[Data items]
^^^^^^^^

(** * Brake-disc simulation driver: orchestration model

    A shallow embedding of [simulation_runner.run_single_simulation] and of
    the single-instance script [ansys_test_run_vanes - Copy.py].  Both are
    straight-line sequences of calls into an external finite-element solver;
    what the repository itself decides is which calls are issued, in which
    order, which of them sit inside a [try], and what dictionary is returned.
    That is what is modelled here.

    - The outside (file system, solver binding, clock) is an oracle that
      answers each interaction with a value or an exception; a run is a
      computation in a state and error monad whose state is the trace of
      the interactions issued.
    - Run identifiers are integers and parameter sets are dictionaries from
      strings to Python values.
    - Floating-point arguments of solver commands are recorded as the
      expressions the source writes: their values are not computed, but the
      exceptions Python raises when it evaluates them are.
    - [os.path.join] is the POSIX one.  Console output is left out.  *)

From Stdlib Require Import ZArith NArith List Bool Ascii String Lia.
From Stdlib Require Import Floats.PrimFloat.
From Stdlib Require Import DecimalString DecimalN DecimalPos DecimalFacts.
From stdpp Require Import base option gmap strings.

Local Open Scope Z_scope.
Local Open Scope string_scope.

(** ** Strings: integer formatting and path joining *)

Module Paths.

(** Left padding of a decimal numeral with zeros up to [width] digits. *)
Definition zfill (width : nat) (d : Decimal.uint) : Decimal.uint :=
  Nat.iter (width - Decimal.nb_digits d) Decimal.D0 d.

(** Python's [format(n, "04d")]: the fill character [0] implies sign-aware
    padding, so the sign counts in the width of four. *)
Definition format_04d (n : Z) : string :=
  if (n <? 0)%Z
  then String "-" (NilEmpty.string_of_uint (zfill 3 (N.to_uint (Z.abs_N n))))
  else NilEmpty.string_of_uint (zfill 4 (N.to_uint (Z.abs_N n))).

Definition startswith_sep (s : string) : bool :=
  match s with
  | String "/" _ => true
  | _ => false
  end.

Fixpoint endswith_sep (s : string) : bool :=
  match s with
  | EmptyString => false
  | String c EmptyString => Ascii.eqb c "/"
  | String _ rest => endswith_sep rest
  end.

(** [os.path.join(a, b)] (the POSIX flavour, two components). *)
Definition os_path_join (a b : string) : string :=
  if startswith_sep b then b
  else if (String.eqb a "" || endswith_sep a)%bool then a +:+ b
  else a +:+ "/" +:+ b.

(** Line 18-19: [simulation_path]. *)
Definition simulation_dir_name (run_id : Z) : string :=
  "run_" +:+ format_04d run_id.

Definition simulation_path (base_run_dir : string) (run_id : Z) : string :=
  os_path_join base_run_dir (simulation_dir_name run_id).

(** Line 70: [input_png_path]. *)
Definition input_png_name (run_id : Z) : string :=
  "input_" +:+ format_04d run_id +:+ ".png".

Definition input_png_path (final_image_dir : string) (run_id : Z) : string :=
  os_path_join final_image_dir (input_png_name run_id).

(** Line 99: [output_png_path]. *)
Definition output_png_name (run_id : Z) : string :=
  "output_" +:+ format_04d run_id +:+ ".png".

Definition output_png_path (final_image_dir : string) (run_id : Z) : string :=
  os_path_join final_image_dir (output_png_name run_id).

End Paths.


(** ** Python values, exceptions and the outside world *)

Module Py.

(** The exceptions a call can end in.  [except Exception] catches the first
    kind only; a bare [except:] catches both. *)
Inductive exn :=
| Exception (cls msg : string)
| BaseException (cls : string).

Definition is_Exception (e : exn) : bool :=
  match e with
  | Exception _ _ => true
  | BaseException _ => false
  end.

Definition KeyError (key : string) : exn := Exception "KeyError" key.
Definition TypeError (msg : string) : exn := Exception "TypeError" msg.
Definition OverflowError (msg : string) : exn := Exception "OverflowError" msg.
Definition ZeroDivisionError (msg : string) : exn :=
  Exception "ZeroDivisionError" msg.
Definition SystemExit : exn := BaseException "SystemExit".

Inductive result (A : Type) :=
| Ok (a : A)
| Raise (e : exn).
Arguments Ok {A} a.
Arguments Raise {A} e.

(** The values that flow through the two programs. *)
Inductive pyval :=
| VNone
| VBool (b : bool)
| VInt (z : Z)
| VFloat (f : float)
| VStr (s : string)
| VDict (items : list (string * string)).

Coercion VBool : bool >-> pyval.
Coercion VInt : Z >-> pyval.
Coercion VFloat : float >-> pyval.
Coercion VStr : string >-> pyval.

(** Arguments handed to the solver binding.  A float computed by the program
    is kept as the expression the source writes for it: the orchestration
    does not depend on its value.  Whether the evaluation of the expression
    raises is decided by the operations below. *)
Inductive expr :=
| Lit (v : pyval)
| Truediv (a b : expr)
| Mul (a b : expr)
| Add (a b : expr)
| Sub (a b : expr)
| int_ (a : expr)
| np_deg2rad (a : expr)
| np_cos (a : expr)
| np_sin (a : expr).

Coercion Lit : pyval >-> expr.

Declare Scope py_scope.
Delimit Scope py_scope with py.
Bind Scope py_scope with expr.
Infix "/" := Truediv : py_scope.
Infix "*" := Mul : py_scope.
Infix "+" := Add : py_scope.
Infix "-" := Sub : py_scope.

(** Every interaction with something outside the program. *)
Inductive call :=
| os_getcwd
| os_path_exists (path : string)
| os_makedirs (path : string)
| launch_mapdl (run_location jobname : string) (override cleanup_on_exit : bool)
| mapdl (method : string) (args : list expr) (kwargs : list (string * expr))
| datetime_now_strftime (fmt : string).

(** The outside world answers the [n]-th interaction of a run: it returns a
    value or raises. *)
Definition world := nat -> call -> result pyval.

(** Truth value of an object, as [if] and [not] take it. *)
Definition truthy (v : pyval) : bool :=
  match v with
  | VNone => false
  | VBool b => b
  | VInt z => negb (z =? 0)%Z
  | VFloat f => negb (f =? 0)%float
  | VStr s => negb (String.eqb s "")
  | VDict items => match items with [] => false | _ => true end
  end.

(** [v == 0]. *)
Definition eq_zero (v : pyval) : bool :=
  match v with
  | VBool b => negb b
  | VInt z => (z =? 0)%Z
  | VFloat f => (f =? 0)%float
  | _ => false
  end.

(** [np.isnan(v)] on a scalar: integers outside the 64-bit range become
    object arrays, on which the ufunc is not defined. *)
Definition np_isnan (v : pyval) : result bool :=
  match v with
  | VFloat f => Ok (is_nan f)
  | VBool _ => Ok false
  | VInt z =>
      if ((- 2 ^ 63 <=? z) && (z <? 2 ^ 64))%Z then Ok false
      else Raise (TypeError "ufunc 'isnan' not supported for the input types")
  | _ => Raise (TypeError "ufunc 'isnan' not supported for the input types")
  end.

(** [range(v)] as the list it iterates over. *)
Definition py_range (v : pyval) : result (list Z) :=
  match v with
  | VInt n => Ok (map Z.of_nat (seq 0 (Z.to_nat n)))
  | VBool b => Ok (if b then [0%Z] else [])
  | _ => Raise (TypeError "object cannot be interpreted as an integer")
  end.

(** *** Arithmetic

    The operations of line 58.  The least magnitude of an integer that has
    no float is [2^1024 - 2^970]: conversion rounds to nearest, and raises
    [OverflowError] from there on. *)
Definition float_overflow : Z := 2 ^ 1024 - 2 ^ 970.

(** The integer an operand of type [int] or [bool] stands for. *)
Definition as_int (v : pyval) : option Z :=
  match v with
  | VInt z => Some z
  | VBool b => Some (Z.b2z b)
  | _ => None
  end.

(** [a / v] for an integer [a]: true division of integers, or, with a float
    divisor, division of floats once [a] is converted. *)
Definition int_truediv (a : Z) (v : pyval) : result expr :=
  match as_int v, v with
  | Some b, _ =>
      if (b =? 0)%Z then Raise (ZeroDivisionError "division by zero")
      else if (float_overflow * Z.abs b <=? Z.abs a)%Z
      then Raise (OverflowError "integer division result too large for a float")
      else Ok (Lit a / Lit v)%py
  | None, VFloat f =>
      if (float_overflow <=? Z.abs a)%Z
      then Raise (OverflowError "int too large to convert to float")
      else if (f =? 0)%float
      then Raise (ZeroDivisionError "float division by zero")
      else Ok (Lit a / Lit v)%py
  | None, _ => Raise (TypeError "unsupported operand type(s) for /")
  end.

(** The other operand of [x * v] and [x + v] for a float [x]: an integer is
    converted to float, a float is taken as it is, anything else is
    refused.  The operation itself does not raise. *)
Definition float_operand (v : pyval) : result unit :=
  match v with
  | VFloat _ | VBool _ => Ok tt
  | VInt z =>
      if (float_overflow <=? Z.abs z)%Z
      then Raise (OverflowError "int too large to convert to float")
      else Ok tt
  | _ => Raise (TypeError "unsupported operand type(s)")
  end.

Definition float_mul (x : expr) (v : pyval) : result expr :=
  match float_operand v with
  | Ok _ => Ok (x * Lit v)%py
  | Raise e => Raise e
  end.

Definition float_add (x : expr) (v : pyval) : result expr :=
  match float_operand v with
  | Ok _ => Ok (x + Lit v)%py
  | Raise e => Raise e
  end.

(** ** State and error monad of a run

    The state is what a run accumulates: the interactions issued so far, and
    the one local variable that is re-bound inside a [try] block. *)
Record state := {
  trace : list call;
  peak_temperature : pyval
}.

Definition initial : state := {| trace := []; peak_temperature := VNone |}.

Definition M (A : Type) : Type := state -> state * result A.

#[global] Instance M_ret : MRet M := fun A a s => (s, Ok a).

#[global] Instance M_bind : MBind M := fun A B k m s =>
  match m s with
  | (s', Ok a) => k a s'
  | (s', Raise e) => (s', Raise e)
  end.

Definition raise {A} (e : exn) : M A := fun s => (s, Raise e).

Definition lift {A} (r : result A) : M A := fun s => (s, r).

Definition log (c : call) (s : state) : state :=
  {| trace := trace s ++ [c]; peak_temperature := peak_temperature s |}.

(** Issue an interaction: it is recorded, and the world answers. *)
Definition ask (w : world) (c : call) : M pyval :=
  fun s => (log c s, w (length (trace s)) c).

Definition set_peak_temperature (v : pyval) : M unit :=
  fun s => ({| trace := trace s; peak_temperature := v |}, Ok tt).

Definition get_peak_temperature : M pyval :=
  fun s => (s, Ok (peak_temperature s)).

^^^^^^^^

Task goal – Your answer should consist solely of the lines above from the line with "VBool (b : bool)" to the line with "Lit (v : pyval)", both included, reproduced exactly.

Exercise result –
| VBool (b : bool)
| VInt (z : Z)
| VFloat (f : float)
| VStr (s : string)
| VDict (items : list (string * string)).

Coercion VBool : bool >-> pyval.
Coercion VInt : Z >-> pyval.
Coercion VFloat : float >-> pyval.
Coercion VStr : string >-> pyval.

(** Arguments handed to the solver binding.  A float computed by the program
    is kept as the expression the source writes for it: the orchestration
    does not depend on its value.  Whether the evaluation of the expression
    raises is decided by the operations below. *)
Inductive expr :=
| Lit (v : pyval)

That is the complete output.